(** * Shortest-path engine: Dijkstra, A-star, heuristics and connectivity

    A shallow embedding of the pathfinding core of the route visualizer
    ([src/algorithms/graph.py], [src/algorithms/dijkstra.py],
    [src/algorithms/astar.py], [src/algorithms/heuristics.py],
    [src/services/routing.py], [src/utils/types.py],
    [src/utils/validators.py]) and the properties proved about it.

    Conventions of the embedding.
    - A Python [float] is an exact number.  Where the code only adds and
      compares (edge weights, distances, priorities, the value a heuristic
      returns to a search) it is a rational ([Q]), as every finite float is;
      where the code calls [math.sin], [math.cos], [math.asin] and
      [math.sqrt] (the distance functions of [heuristics.py]) it is a real
      ([R]).  Infinities and NaN are not modelled; [float('inf')] is [None]
      of an [option].
    - Rounding is not modelled either, so a property that depends on the
      value of a sum is stated for the inputs on which binary64 addition is
      exact ([exact_weights], [exact_estimates]: multiples of one power of
      two that add up within [2^53] steps), and a property of the search for
      the closest node is stated for whatever the distance function returns
      or raises ([find_closest_node_by]).
    - A [dict] keyed by [Node] is keyed by the node identifier, since
      [Node.__hash__] and [Node.__eq__] read the identifier only.  The
      adjacency dict of [Graph], whose insertion order is observable through
      [nodes()], is an association list; the dicts and the set local to a
      search are [gmap]s and a [gset].
    - A function that may raise returns an [outcome]; a [while] loop takes
      fuel, and the fuel passed by the callers is proved sufficient.
    - [print] calls are dropped; the two readings of [time.time()] are
      represented by the elapsed milliseconds they yield, a natural number
      handed to the search as an argument. *)

From Stdlib Require Import QArith Qabs Reals Psatz.
From stdpp Require Import gmap strings list fin_maps.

-=-=-=-=-

▶ _What to do_: Write out exactly those lines running from the line with "search are [gmap]s and a [gset]." to the end of the data above, the first and last included.

▶ _Exercise result_:
      search are [gmap]s and a [gset].
    - A function that may raise returns an [outcome]; a [while] loop takes
      fuel, and the fuel passed by the callers is proved sufficient.
    - [print] calls are dropped; the two readings of [time.time()] are
      represented by the elapsed milliseconds they yield, a natural number
      handed to the search as an argument. *)

From Stdlib Require Import QArith Qabs Reals Psatz.
From stdpp Require Import gmap strings list fin_maps.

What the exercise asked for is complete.